[Input material — start]
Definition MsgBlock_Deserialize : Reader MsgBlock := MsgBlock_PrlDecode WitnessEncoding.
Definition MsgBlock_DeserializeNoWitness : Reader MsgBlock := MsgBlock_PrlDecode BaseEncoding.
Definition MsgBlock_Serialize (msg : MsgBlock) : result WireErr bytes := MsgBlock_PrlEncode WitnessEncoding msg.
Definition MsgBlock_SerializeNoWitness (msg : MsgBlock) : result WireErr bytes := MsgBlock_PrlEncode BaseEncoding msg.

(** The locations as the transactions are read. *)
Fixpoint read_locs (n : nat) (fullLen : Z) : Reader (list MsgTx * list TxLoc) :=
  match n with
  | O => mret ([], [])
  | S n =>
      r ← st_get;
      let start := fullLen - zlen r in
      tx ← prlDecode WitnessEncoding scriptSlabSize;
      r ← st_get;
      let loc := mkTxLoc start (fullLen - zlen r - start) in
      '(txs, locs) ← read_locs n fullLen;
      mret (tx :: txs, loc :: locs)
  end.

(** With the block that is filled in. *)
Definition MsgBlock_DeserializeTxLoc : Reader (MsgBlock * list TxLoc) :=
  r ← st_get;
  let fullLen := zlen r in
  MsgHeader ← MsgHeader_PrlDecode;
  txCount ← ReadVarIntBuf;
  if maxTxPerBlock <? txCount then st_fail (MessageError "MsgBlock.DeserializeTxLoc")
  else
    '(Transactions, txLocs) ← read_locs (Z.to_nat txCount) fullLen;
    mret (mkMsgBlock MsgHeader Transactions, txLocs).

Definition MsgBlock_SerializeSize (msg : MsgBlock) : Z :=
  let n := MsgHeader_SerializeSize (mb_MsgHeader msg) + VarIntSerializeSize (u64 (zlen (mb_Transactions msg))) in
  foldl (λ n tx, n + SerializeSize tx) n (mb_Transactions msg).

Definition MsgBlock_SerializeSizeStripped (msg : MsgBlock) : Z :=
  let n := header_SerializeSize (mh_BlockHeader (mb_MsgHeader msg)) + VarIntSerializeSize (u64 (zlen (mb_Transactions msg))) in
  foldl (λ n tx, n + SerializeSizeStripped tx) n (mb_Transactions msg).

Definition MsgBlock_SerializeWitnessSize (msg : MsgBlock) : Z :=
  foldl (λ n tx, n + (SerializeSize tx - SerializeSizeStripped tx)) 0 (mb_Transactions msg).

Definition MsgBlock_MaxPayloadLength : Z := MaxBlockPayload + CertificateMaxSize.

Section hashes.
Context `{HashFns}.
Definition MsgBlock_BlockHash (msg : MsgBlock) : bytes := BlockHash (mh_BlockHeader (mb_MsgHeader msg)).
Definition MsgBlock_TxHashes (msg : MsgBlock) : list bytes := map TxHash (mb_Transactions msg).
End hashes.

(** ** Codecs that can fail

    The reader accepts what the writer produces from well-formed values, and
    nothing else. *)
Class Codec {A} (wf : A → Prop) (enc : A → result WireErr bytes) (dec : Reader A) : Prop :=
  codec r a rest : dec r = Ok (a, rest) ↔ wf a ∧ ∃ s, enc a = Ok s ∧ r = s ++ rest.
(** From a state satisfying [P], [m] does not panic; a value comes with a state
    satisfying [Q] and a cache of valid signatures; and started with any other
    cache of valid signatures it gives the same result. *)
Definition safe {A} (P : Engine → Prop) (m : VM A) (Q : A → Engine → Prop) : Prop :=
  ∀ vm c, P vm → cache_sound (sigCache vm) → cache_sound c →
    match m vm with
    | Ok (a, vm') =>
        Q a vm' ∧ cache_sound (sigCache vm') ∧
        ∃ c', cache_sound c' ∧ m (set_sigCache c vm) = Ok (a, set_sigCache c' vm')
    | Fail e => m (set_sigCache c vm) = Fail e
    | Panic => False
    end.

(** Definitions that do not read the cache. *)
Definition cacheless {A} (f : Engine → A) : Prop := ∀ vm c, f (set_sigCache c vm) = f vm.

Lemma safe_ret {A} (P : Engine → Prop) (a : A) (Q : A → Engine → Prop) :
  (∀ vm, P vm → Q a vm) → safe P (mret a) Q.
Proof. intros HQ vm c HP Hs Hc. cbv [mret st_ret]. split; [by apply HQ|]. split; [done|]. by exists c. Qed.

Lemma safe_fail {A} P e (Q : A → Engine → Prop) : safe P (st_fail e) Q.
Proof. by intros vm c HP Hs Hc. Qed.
[Input material — finish]
Could you copy every record above exactly as it appears?

*Task answer:*
Definition MsgBlock_Deserialize : Reader MsgBlock := MsgBlock_PrlDecode WitnessEncoding.
Definition MsgBlock_DeserializeNoWitness : Reader MsgBlock := MsgBlock_PrlDecode BaseEncoding.
Definition MsgBlock_Serialize (msg : MsgBlock) : result WireErr bytes := MsgBlock_PrlEncode WitnessEncoding msg.
Definition MsgBlock_SerializeNoWitness (msg : MsgBlock) : result WireErr bytes := MsgBlock_PrlEncode BaseEncoding msg.

(** The locations as the transactions are read. *)
Fixpoint read_locs (n : nat) (fullLen : Z) : Reader (list MsgTx * list TxLoc) :=
  match n with
  | O => mret ([], [])
  | S n =>
      r ← st_get;
      let start := fullLen - zlen r in
      tx ← prlDecode WitnessEncoding scriptSlabSize;
      r ← st_get;
      let loc := mkTxLoc start (fullLen - zlen r - start) in
      '(txs, locs) ← read_locs n fullLen;
      mret (tx :: txs, loc :: locs)
  end.

(** With the block that is filled in. *)
Definition MsgBlock_DeserializeTxLoc : Reader (MsgBlock * list TxLoc) :=
  r ← st_get;
  let fullLen := zlen r in
  MsgHeader ← MsgHeader_PrlDecode;
  txCount ← ReadVarIntBuf;
  if maxTxPerBlock <? txCount then st_fail (MessageError "MsgBlock.DeserializeTxLoc")
  else
    '(Transactions, txLocs) ← read_locs (Z.to_nat txCount) fullLen;
    mret (mkMsgBlock MsgHeader Transactions, txLocs).

Definition MsgBlock_SerializeSize (msg : MsgBlock) : Z :=
  let n := MsgHeader_SerializeSize (mb_MsgHeader msg) + VarIntSerializeSize (u64 (zlen (mb_Transactions msg))) in
  foldl (λ n tx, n + SerializeSize tx) n (mb_Transactions msg).

Definition MsgBlock_SerializeSizeStripped (msg : MsgBlock) : Z :=
  let n := header_SerializeSize (mh_BlockHeader (mb_MsgHeader msg)) + VarIntSerializeSize (u64 (zlen (mb_Transactions msg))) in
  foldl (λ n tx, n + SerializeSizeStripped tx) n (mb_Transactions msg).

Definition MsgBlock_SerializeWitnessSize (msg : MsgBlock) : Z :=
  foldl (λ n tx, n + (SerializeSize tx - SerializeSizeStripped tx)) 0 (mb_Transactions msg).

Definition MsgBlock_MaxPayloadLength : Z := MaxBlockPayload + CertificateMaxSize.

Section hashes.
Context `{HashFns}.
Definition MsgBlock_BlockHash (msg : MsgBlock) : bytes := BlockHash (mh_BlockHeader (mb_MsgHeader msg)).
Definition MsgBlock_TxHashes (msg : MsgBlock) : list bytes := map TxHash (mb_Transactions msg).
End hashes.

(** ** Codecs that can fail

    The reader accepts what the writer produces from well-formed values, and
    nothing else. *)
Class Codec {A} (wf : A → Prop) (enc : A → result WireErr bytes) (dec : Reader A) : Prop :=
  codec r a rest : dec r = Ok (a, rest) ↔ wf a ∧ ∃ s, enc a = Ok s ∧ r = s ++ rest.
(** From a state satisfying [P], [m] does not panic; a value comes with a state
    satisfying [Q] and a cache of valid signatures; and started with any other
    cache of valid signatures it gives the same result. *)
Definition safe {A} (P : Engine → Prop) (m : VM A) (Q : A → Engine → Prop) : Prop :=
  ∀ vm c, P vm → cache_sound (sigCache vm) → cache_sound c →
    match m vm with
    | Ok (a, vm') =>
        Q a vm' ∧ cache_sound (sigCache vm') ∧
        ∃ c', cache_sound c' ∧ m (set_sigCache c vm) = Ok (a, set_sigCache c' vm')
    | Fail e => m (set_sigCache c vm) = Fail e
    | Panic => False
    end.

(** Definitions that do not read the cache. *)
Definition cacheless {A} (f : Engine → A) : Prop := ∀ vm c, f (set_sigCache c vm) = f vm.

Lemma safe_ret {A} (P : Engine → Prop) (a : A) (Q : A → Engine → Prop) :
  (∀ vm, P vm → Q a vm) → safe P (mret a) Q.
Proof. intros HQ vm c HP Hs Hc. cbv [mret st_ret]. split; [by apply HQ|]. split; [done|]. by exists c. Qed.

Lemma safe_fail {A} P e (Q : A → Engine → Prop) : safe P (st_fail e) Q.
Proof. by intros vm c HP Hs Hc. Qed.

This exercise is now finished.